Supplied entries:
(** An entry of a cluster as the 32 bytes it consists of. *)
Lemma entry_of_bytes b : zlen b = 32 -> Forall (in_width 8) b ->
  exists e, read_entry b 0 = Some e /\ entry_ok e /\ entry_bytes e = b.
Proof.
  intros Hl Hb. unfold zlen in Hl. do 32 (destruct b as [|? b]; [done|]). destruct b; [|cbn in Hl; lia]. clear Hl.
  eexists. split; [reflexivity|]. repeat match goal with H : Forall _ (_ :: _) |- _ => apply Forall_cons_1 in H as [? H] end.
  assert (forall x y, in_width 8 x -> in_width 8 y -> in_width 16 (x + 256 * (y + 256 * 0))
    /\ Le.encode 2 (x + 256 * (y + 256 * 0)) = [x; y]) as Hw.
  { intros x y Hx Hy. split; [unfold in_width in *; change (2 ^ 8) with 256 in *; change (2 ^ 16) with 65536; lia|].
    apply (encode_decode [x; y]). by repeat (apply Forall_cons_2; [done|]). }
  assert (forall x, in_width 8 x -> in_width 8 (x + 256 * 0) /\ Le.encode 1 (x + 256 * 0) = [x]) as Hs.
  { intros x Hx. split; [unfold in_width in *; lia|]. apply (encode_decode [x]). by apply Forall_cons_2. }
  split.
  - constructor; cbn.
    + split; [done|]. by repeat (apply Forall_cons_2; [done|]).
    + repeat (apply Forall_cons_2; [by apply Hs|]). apply Forall_nil_2.
    + repeat (apply Forall_cons_2; [by apply Hw|]). apply Forall_nil_2.
    + match goal with |- in_width 32 ?v => pose proof (decode_range [z27; z28; z29; z30] ltac:(by repeat (apply Forall_cons_2; [done|]))) end. done.
  - transitivity ([z; z0; z1; z2; z3; z4; z5; z6; z7; z8; z9] ++ Le.encode 1 (Le.decode [z10]) ++ Le.encode 1 (Le.decode [z11]) ++ Le.encode 1 (Le.decode [z12])
      ++ Le.encode 2 (Le.decode [z13; z14]) ++ Le.encode 2 (Le.decode [z15; z16]) ++ Le.encode 2 (Le.decode [z17; z18]) ++ Le.encode 2 (Le.decode [z19; z20])
      ++ Le.encode 2 (Le.decode [z21; z22]) ++ Le.encode 2 (Le.decode [z23; z24]) ++ Le.encode 2 (Le.decode [z25; z26]) ++ Le.encode 4 (Le.decode [z27; z28; z29; z30])); [reflexivity|].
    assert (Le.encode 4 (Le.decode [z27; z28; z29; z30]) = [z27; z28; z29; z30]) as ->.
    { apply (encode_decode [z27; z28; z29; z30]). by repeat (apply Forall_cons_2; [done|]). }
    assert (forall x, in_width 8 x -> Le.encode 1 (Le.decode [x]) = [x]) as E1 by (intros; by apply Hs).
    assert (forall x y, in_width 8 x -> in_width 8 y -> Le.encode 2 (Le.decode [x; y]) = [x; y]) as E2 by (intros; by apply Hw).
    by rewrite !E1, !E2 by done.
Qed.
(* ===== verification/FatCreateProps.v ===== *)
(** * Creating and deleting files of a FAT directory

    The entries a new file gets, and how the directory looks after they were written. *)

From S2P Require Import Prelude Kre KString KStringProps VfsPath VfsPathProps FatVolume FatVolumeProps FatFile FatFileProps FatDirectory FatDriver FatDirectoryProps.

Module CreateProps.
Import KString StrProps PathProps LeProps Fat VolumeProps Entry Manager FileProps Lfn Directory Search Driver LfnProps DirProps.

(** A long file name entry as a file entry. *)
Lemma entry_of_lfn e : lfn_ok e -> exists f, read_entry (lfn_bytes e) 0 = Some f /\ entry_ok f /\ entry_bytes f = lfn_bytes e
  /\ attributes f = l_attributes e /\ first_byte f = order e.
Proof.
  intros Hok. destruct (lfn_bytes_len e Hok) as [Hl Hb]. destruct (entry_of_bytes _ Hl Hb) as (f & Hf & Hfo & Hfb). exists f.
  split_and!; try done; destruct Hok as [Hbs (H1 & H2 & H3) _]; destruct e as [o n1 a t k n2 r n3]; cbn in H1, H2, H3, Hbs;
    (do 5 (destruct n1 as [|? n1]; [done|])); (destruct n1; [|done]); (do 6 (destruct n2 as [|? n2]; [done|])); (destruct n2; [|done]);
    (do 2 (destruct n3 as [|? n3]; [done|])); (destruct n3; [|done]).
  - transitivity (a mod 256 + 256 * 0); [|repeat match goal with H : Forall _ (_ :: _) |- _ => apply Forall_cons_1 in H as [? H] end; by apply decode1].
    injection Hf as <-. reflexivity.
  - transitivity (o mod 256); [injection Hf as <-; reflexivity|]. apply Forall_cons_1 in Hbs as [Ho _]. by apply Z.mod_small.
Qed.

(** ** The loop that fills the entries *)
Section fill.
Context (name pad : list Z) (N : nat) (checksum : Z).
Context (Hname : Forall name_char name) (Hpad : Forall (fun c => c = 0xFF \/ c = 0) pad).
Context (Hlen : length (name ++ pad) = (13 * N)%nat) (HN : (N <= 15)%nat) (Hlast : (13 * (N - 1) < length name)%nat) (Hpos : (1 <= N)%nat).
Context (Hck : in_width 8 checksum).

(** The entry with index [i] for a place. *)
Definition lfn_entry_at (i : nat) (f : FileEntry) : Prop :=
  entry_ok f /\ entry_bytes f = lfn_bytes (make_lfn (chunk name pad (N - 1 - i)) (ord N (N - i)) checksum).

Lemma slice_chunk k : (k < N)%nat -> slice (name ++ pad) (13 * Z.of_nat k) 13 = Some (chunk name pad k).
Proof using All.
  intros Hk. rewrite slice_nat by (unfold zlen; lia). unfold chunk. do 3 f_equal. lia.
Qed.

Lemma fill_entries_result n : forall out, (n <= N)%nat -> (n <= length out)%nat ->
  exists out', fill_entries n (name ++ pad) checksum (Z.of_nat (N - n + 1)) (13 * Z.of_nat (N - n)) out = Some out'
    /\ length out' = length out
    /\ (forall i, (n <= i)%nat -> out' !! i = out !! i)
    /\ (forall i laf, (i < n)%nat -> out !! i = Some laf -> exists f, out' !! i = Some (with_file (fun _ => f) laf) /\ lfn_entry_at i f).
Proof using All.
  induction n as [|i IH]; intros out Hn Hlo; [exists out; split_and!; try done; intros; lia|].
  cbn [fill_entries]. rewrite slice_chunk by lia. cbn [mbind option_bind].
  destruct (lookup_lt_is_Some_2 out i ltac:(lia)) as [laf Hlaf]. rewrite Hlaf. cbn [mbind option_bind].
  set (o := if decide (i = 0%nat) then _ else _).
  assert (o = ord N (N - i)) as Eo.
  { unfold o, ord. replace (Z.of_nat (N - S i + 1)) with (Z.of_nat (N - i)) by lia. destruct (decide (i = 0%nat)); [rewrite decide_True by lia|rewrite decide_False by lia]; done. }
  replace (N - S i)%nat with (N - 1 - i)%nat by lia. rewrite Eo.
  destruct (chunk_width name pad N checksum Hname Hpad Hlen HN Hlast Hpos (N - 1 - i)) as [Hcl Hcw]; [lia|].
  destruct (ord_spec name pad N checksum Hname Hpad Hlen HN Hlast Hpos (N - i)) as [_ Ho]; [lia|].
  destruct (entry_of_lfn _ (make_lfn_ok _ _ _ Hcl Hcw Ho Hck)) as (f & -> & Hfo & Hfb & _). cbn [mbind option_bind].
  destruct (IH (<[i := with_file (fun _ => f) laf]> out)) as (out' & E & El & Hge & Hlt); [lia|rewrite length_insert; lia|].
  exists out'. split_and!.
  - replace (u8 (Z.of_nat (N - 1 - i + 1) + 1)) with (Z.of_nat (N - i + 1)); [|symmetry].
    + replace (13 * Z.of_nat (N - 1 - i) + 13) with (13 * Z.of_nat (N - i)) by lia. exact E.
    + rewrite (wrap_small 8) by (unfold in_width; change (2 ^ 8) with 256; lia). lia.
  - by rewrite El, length_insert.
  - intros j Hj. rewrite Hge by lia. by apply list_lookup_insert_ne; lia.
  - intros j x Hj Hx. destruct (decide (j = i)) as [->|Hne].
    + rewrite Hlaf in Hx. injection Hx as <-. exists f. split; [|done]. rewrite Hge by lia. apply list_lookup_insert_eq. lia.
    + apply Hlt; [lia|]. rewrite list_lookup_insert_ne by lia. done.
Qed.
End fill.

Section create.
Context {D : Type} `{MD : MassStorage D} `{!Disk D}.
Context (bpb : BootRecord32) (n : Z) (G : geometry bpb n).
Context (Hper : 1 <= per bpb <= 65536).
Implicit Types (d : D) (it : FATDirectoryIterator) (us : list item).
#[local] Abbreviation cs := (cluster_size bpb).
#[local] Abbreviation per := (per bpb).
#[local] Abbreviation entry_at := (FileProps.entry_at bpb).
#[local] Abbreviation lfn_at := (DirProps.lfn_at bpb).
#[local] Abbreviation chain := (FileProps.chain bpb n).
#[local] Abbreviation places := (DirProps.places bpb).
#[local] Abbreviation behind := (DirProps.behind bpb).

(** A place of a cluster: the bytes there. *)
Lemma at_place d c i : 0 <= i < per -> exists s e, zlen s = 32 /\ Forall (in_width 8) s /\ slice (cluster_bytes bpb d c) (32 * i) 32 = Some s
  /\ entry_at d (mkLocation c i) = Some e /\ entry_ok e /\ entry_bytes e = s /\ lfn_at d (mkLocation c i) = read_lfn s 0.
Proof using G.
  intros Hi. pose proof (cluster_len bpb n G d c) as Hl.
  assert (32 * i + 32 <= cs) as Hf by (unfold DirProps.per, ENTRY_SIZE in Hi; Z.to_euclidean_division_equations; lia).
  destruct (slice_some (cluster_bytes bpb d c) (32 * i) 32) as (s & Es & Hs); [lia|lia|lia|].
  assert (Forall (in_width 8) s) as Hw.
  { apply slice_Some in Es as (l1 & l3 & E & _). pose proof (bytes_of_width d (cluster_addr bpb c) cs) as H. unfold cluster_bytes in E. rewrite E in H.
    apply Forall_app in H as [_ H]. by apply Forall_app in H as [H _]. }
  destruct (entry_of_bytes s Hs Hw) as (e & He & Heo & Heb). exists s, e.
  assert (slice s (32 * 0) 32 = Some s) as Ess.
  { pose proof (slice_front s []) as Hfr. by rewrite app_nil_r, Hs in Hfr. }
  split_and!; try done.
  - unfold FileProps.entry_at. cbn [lcluster entry_idx]. unfold read_entry in He |- *. rewrite Ess in He. by rewrite Es.
  - unfold DirProps.lfn_at. cbn [lcluster entry_idx]. unfold read_lfn. by rewrite Es, Ess.
Qed.

Lemma lfn_at_entry d c i e : 0 <= i < per -> entry_at d (mkLocation c i) = Some e ->
  lfn_at d (mkLocation c i) = read_lfn (entry_bytes e) 0 /\ entry_ok e.
Proof using G.
  intros Hi He. destruct (at_place d c i Hi) as (s & e' & _ & _ & _ & He' & Heo & Heb & Hl). assert (e' = e) as -> by congruence.
  by rewrite Hl, Heb.
Qed.

Lemma places_lookup c k loc : places c !! k = Some loc <-> loc = mkLocation c (Z.of_nat k) /\ Z.of_nat k < per.
Proof using.
  unfold DirProps.places. rewrite list_lookup_fmap. split.
  - intros (x & Hx & ->)%fmap_Some. apply lookup_seqZ in Hx as [-> Hx]. rewrite Z.add_0_l. split; [done|lia].
  - intros [-> Hk]. assert (seqZ 0 per !! k = Some (Z.of_nat k)) as -> by (apply lookup_seqZ; lia). done.
Qed.

Lemma places_nodup c : NoDup (places c).
Proof using. unfold DirProps.places. apply NoDup_fmap_2; [|apply NoDup_seqZ]. by intros x y [= ->]. Qed.

Lemma elem_places c loc : loc ∈ places c -> exists i, loc = mkLocation c i /\ 0 <= i < per.
Proof using. intros [k Hk]%list_elem_of_lookup. apply places_lookup in Hk as [-> Hk]. exists (Z.of_nat k). split; [done|lia]. Qed.

(** ** Writing entries *)

(** Writing entries to different places of a cluster. *)
Lemma update_all_result c : valid n c -> forall l d, working d -> NoDup (location <$> l) ->
  Forall (fun e => location e ∈ places c /\ entry_ok (file e)) l ->
  exists d', update_all d bpb l = Some (true, d') /\ working d' /\ keeps bpb n d d' (fun _ => False) (fun x => x = c)
    /\ (forall e, e ∈ l -> entry_at d' (location e) = Some (file e))
    /\ (forall loc, loc ∈ places c -> loc ∉ (location <$> l) -> entry_at d' loc = entry_at d loc).
Proof using G.
  intros Hv l. induction l as [|e l IH]; intros d Hw Hnd Hl.
  - exists d. split_and!; try done. intros e He. by apply not_elem_of_nil in He.
  - apply Forall_cons_1 in Hl as [[Hp He] Hl]. cbn [fmap list_fmap] in Hnd. apply NoDup_cons in Hnd as [Hni Hnd].
    destruct (elem_places c _ Hp) as (i & Ei & Hi).
    assert (32 * i + 32 <= cs) as Hf by (unfold DirProps.per, ENTRY_SIZE in Hi; Z.to_euclidean_division_equations; lia).
    destruct (update_result bpb n G d e) as (ok & d1 & E & Hfr & Hok & Hwk); [rewrite Ei; split; [done|]; cbn; lia|done|].
    destruct (Hwk Hw) as [-> Hw1]. destruct (Hok eq_refl) as [Hat Hoth]. rewrite Ei in Hfr, Hoth. cbn [lcluster entry_idx] in Hfr, Hoth.
    pose proof (data_keeps bpb n G d d1 c ltac:(unfold valid in Hv; lia) Hfr) as Hk1.
    destruct (IH d1 Hw1 Hnd Hl) as (d2 & E2 & Hw2 & Hk2 & Hin & Hout). exists d2. cbn [update_all]. rewrite E. cbn [mbind option_bind].
    split_and!; [done|done| | |].
    + eapply keeps_weaken; [exact (keeps_trans bpb n _ _ _ _ _ _ _ Hk1 Hk2)|intros x [[]|[]]|intros x [H|H]; done].
    + intros e' He'. apply elem_of_cons in He' as [->|He']; [|by apply Hin]. rewrite Hout by done. exact Hat.
    + intros loc Hloc Hn2. cbn [fmap list_fmap] in Hn2. apply not_elem_of_cons in Hn2 as [Hne Hn2]. rewrite Hout by done.
      destruct (elem_places c _ Hloc) as (j & -> & Hj). apply Hoth; [lia| |].
      * unfold DirProps.per, ENTRY_SIZE in Hj; Z.to_euclidean_division_equations; lia.
      * intros ->. by rewrite Ei in Hne.
Qed.

(** ** The search for unused entries in a directory of one cluster *)

Definition free_laf d (loc : FileEntryLocation) : LocationAwareFileEntry :=
  mkLaf (of_chars []) (default empty_entry (entry_at d loc)) loc no_location.

(** What the iterator gives for an item when it lists all entries. *)
Definition item_laf d (x : item) : LocationAwareFileEntry :=
  match x with Free loc => free_laf d loc | Named lfns loc name => laf_of bpb d lfns loc name end.

(** The iterator is on the first of the items. *)
Definition seen d it us : Prop :=
  match us with
  | [] => _state it = END_OF_DIRECTORY
  | x :: us' => exists c i, standing bpb n d it c i [] /\ 0 <= i /\ _it_mode it = LIST_ALL /\ _current_entry_as_laf it = item_laf d x
      /\ behind c i = places_of us'
  end.

Lemma behind_lookup c i k loc : behind c i !! k = Some loc -> loc = mkLocation c (i + 1 + Z.of_nat k).
Proof using. unfold DirProps.behind. rewrite list_lookup_fmap. intros (x & Hx & ->)%fmap_Some. by apply lookup_seqZ in Hx as [-> _]. Qed.

Lemma behind_length c i : length (behind c i) = Z.to_nat (per - 1 - i).
Proof using. unfold DirProps.behind. by rewrite length_fmap, length_seqZ. Qed.

Lemma locs_length l : length (locs bpb l) = (length l * Z.to_nat per)%nat.
Proof using.
  induction l as [|c l IH]; [done|]. change (locs bpb (c :: l)) with (places c ++ locs bpb l). rewrite length_app, IH.
  unfold DirProps.places. rewrite length_fmap, length_seqZ. cbn [length]. lia.
Qed.

(** The places behind one of them stay in the cluster. *)
Lemma behind_split c i l1 loc c2 i2 l3 : behind c i = l1 ++ loc :: behind c2 i2 ++ locs bpb l3 -> loc = mkLocation c2 i2 -> -1 <= i2 < per ->
  l3 = [] /\ c2 = c.
Proof using Hper.
  intros E -> Hr. pose proof (behind_lookup c i (length l1) (mkLocation c2 i2)) as Hl. rewrite E, list_lookup_middle in Hl by done.
  injection (Hl eq_refl) as -> Ei. split; [|done]. pose proof (behind_length c i) as Hlen. rewrite E in Hlen.
  rewrite length_app in Hlen. cbn [length] in Hlen. rewrite length_app, behind_length, locs_length in Hlen.
  destruct l3; [done|]. cbn [length] in Hlen. lia.
Qed.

Your objective: Give back precisely the lines above that start at the line containing "unfold o, ord." and end at the line containing "#[local] Abbreviation behind", inclusive. No other lines belong in the output.

Completed exercise:
  { unfold o, ord. replace (Z.of_nat (N - S i + 1)) with (Z.of_nat (N - i)) by lia. destruct (decide (i = 0%nat)); [rewrite decide_True by lia|rewrite decide_False by lia]; done. }
  replace (N - S i)%nat with (N - 1 - i)%nat by lia. rewrite Eo.
  destruct (chunk_width name pad N checksum Hname Hpad Hlen HN Hlast Hpos (N - 1 - i)) as [Hcl Hcw]; [lia|].
  destruct (ord_spec name pad N checksum Hname Hpad Hlen HN Hlast Hpos (N - i)) as [_ Ho]; [lia|].
  destruct (entry_of_lfn _ (make_lfn_ok _ _ _ Hcl Hcw Ho Hck)) as (f & -> & Hfo & Hfb & _). cbn [mbind option_bind].
  destruct (IH (<[i := with_file (fun _ => f) laf]> out)) as (out' & E & El & Hge & Hlt); [lia|rewrite length_insert; lia|].
  exists out'. split_and!.
  - replace (u8 (Z.of_nat (N - 1 - i + 1) + 1)) with (Z.of_nat (N - i + 1)); [|symmetry].
    + replace (13 * Z.of_nat (N - 1 - i) + 13) with (13 * Z.of_nat (N - i)) by lia. exact E.
    + rewrite (wrap_small 8) by (unfold in_width; change (2 ^ 8) with 256; lia). lia.
  - by rewrite El, length_insert.
  - intros j Hj. rewrite Hge by lia. by apply list_lookup_insert_ne; lia.
  - intros j x Hj Hx. destruct (decide (j = i)) as [->|Hne].
    + rewrite Hlaf in Hx. injection Hx as <-. exists f. split; [|done]. rewrite Hge by lia. apply list_lookup_insert_eq. lia.
    + apply Hlt; [lia|]. rewrite list_lookup_insert_ne by lia. done.
Qed.
End fill.

Section create.
Context {D : Type} `{MD : MassStorage D} `{!Disk D}.
Context (bpb : BootRecord32) (n : Z) (G : geometry bpb n).
Context (Hper : 1 <= per bpb <= 65536).
Implicit Types (d : D) (it : FATDirectoryIterator) (us : list item).
#[local] Abbreviation cs := (cluster_size bpb).
#[local] Abbreviation per := (per bpb).
#[local] Abbreviation entry_at := (FileProps.entry_at bpb).
#[local] Abbreviation lfn_at := (DirProps.lfn_at bpb).
#[local] Abbreviation chain := (FileProps.chain bpb n).
#[local] Abbreviation places := (DirProps.places bpb).
#[local] Abbreviation behind := (DirProps.behind bpb).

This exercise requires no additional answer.